Our problem isn't that these problems can't be seen. Or that they're too difficult to understand or deal with. Our problem is that these problems discomfort those who wield enormous power--and that others who also wield enormous power are willing to give their fellow elites a pass, even though the results are going to be disastrous for them as well as for all the little folks like you and me. This is our problem: an elite that's totally lost all sense of everything except protecting one another, even--or, rather, especially the psycho-killer stuff.
When Will lied about global warming, and the Washington Post editorial establishment backed him up, it lead to a furious response that echoed across the blogosphere. (When Think Progress contacted the Post's ombudsman, he told them the Post "checks facts to the fullest extent possible." Apparently accessing NASA's website wasn't possible... for the Post.)
The notion that Will had a good-faith difference of opinion was absurd, given how he cherry-picked quotes and misrepresented basic facts, as pointed out, for example, by Albuquerque Journal science writer John Fleck ("Cherry-Picked Facts Heat Up Climate Debate"), who had actually (wearing a different hat) helped write a detailed scholarly examination of Will's false claim that climate scientists in the 1970s had been convinced we were in an era of global cooling, and had forwarded a copy to Will the last previous time Will had repeated this lie.

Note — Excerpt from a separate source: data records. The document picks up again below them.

(** Evaluates lookups at the literal positions of an explicit list. *)
Ltac simpl_lookups :=
  repeat match goal with
  | |- context [Z.to_nat ?z] => let n := eval compute in (Z.to_nat z) in change (Z.to_nat z) with n
  end;
  cbn [lookup list_lookup mbind option_bind].

Lemma get_u32_le off d : 0 ≤ off → off + 4 ≤ len d →
  get_u32 off d = Some (le_combine (sub off 4 d)).
Proof.
  intros. pose proof (len_sub off 4 d ltac:(lia) ltac:(lia) ltac:(lia)) as Hl.
  unfold get_u32. replace off with (off + 0) at 1 by lia.
  rewrite !(byte_at_sub off _ 4) by lia.
  destruct (sub off 4 d) as [|b0 [|b1 [|b2 [|b3 [|]]]]]; cbn in Hl; try lia.
  simpl_lookups. unfold u32. rewrite !Z.mod_small by (apply shiftl_byte_small; lia).
  f_equal. cbv [le_combine]. rewrite Z.shiftl_0_l, Z.lor_0_r.
  by rewrite !Z.shiftl_lor, !Z.shiftl_shiftl, !Z.lor_assoc by lia.
Qed.

Lemma get_u32_inv off d v :
  0 ≤ off → get_u32 off d = Some v → off + 4 ≤ len d ∧ v = le_combine (sub off 4 d) ∧ 0 ≤ v < 2 ^ 32.
Proof.
  intros Hoff Hg. assert (off + 4 ≤ len d) as Hl.
  { unfold get_u32 in Hg. destruct (byte_at off d); [|done]. destruct (byte_at (off + 1) d); [|done].
    destruct (byte_at (off + 2) d); [|done]. cbn [mbind option_bind] in Hg.
    destruct (byte_at (off + 3) d) as [b3|] eqn:E; [|done]. unfold byte_at in E.
    rewrite (proj2 (Z.leb_le 0 (off + 3))) in E by lia. apply lookup_lt_Some in E. lia. }
  rewrite get_u32_le in Hg by lia. simplify_eq. split_and!; [done..| |].
  - apply le_combine_bound.
  - pose proof (le_combine_bound (sub off 4 d)) as [_ Hb]. rewrite len_sub in Hb by lia. exact Hb.
Qed.

Lemma get_u64_le off d : 0 ≤ off → off + 8 ≤ len d →
  get_u64 off d = Some (le_combine (sub off 8 d)).
Proof.
  intros. pose proof (len_sub off 8 d ltac:(lia) ltac:(lia) ltac:(lia)) as Hl.
  unfold get_u64. change (seqZ 0 8) with [0; 1; 2; 3; 4; 5; 6; 7]. cbn [foldl].
  rewrite !(byte_at_sub off _ 8) by lia.
  destruct (sub off 8 d) as [|b0 [|b1 [|b2 [|b3 [|b4 [|b5 [|b6 [|b7 [|]]]]]]]]]; cbn in Hl; try lia.
  simpl_lookups. unfold u64. rewrite !Z.mod_small by (apply shiftl_byte_small; lia).
  f_equal. cbv [le_combine]. rewrite Z.shiftl_0_l, Z.lor_0_r, Z.shiftl_0_r, Z.lor_0_l.
  by rewrite !Z.shiftl_lor, !Z.shiftl_shiftl, !Z.lor_assoc by lia.
Qed.

Lemma len_le_split n v : len (le_split n v) = Z.of_nat n.
Proof. by rewrite length_le_split. Qed.
#[export] Hint Rewrite length_le_split : len.

Lemma le_combine_split_small n v :
  0 ≤ v < 2 ^ (Z.of_nat n * 8) → le_combine (le_split n v) = v.
Proof. intros. rewrite le_combine_split. by apply Z.mod_small. Qed.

Will had responded with a prefunctory "thank you," but evidently ignored and/or failed to read the detailed debunking of his lie.
It was so bad, that fellow WaPo dude Eugene Robinson even went on Rachel Maddow, and openly repudiated him. Eventually the pressure was such that the WaPo was forced to publish a "rebuttal of George Will's lies" as blogger Adam Stein put it. But the rebuttal itself, by Chris Mooney, was far more decorous than that, and Stein went on to give a pretty fair account of why, and what this meant:
I have two comments on this.
The first is that the letter-writing worked. It's unusual for newspapers to rebut their own columnists, but the uproar demanded a response. And beyond the immediate controversy, both Will and the Post are likely to act with a little more consideration before promoting demonstrable falsehoods about climate change.
The second is that this conclusion is wholly unsatisfactory and demonstrates the sharp limits on the effectiveness of dueling op-eds. Part of the imbalance is structural. George Will's column is syndicated nationally, and Will can push his views weekly on television. Mooney was granted a single column, which wasn't even enough space to unpack all the dishonesty in Will's original piece.
But more broadly, Will and Mooney have mismatched aims, and they're playing on a field that is fundamentally tilted.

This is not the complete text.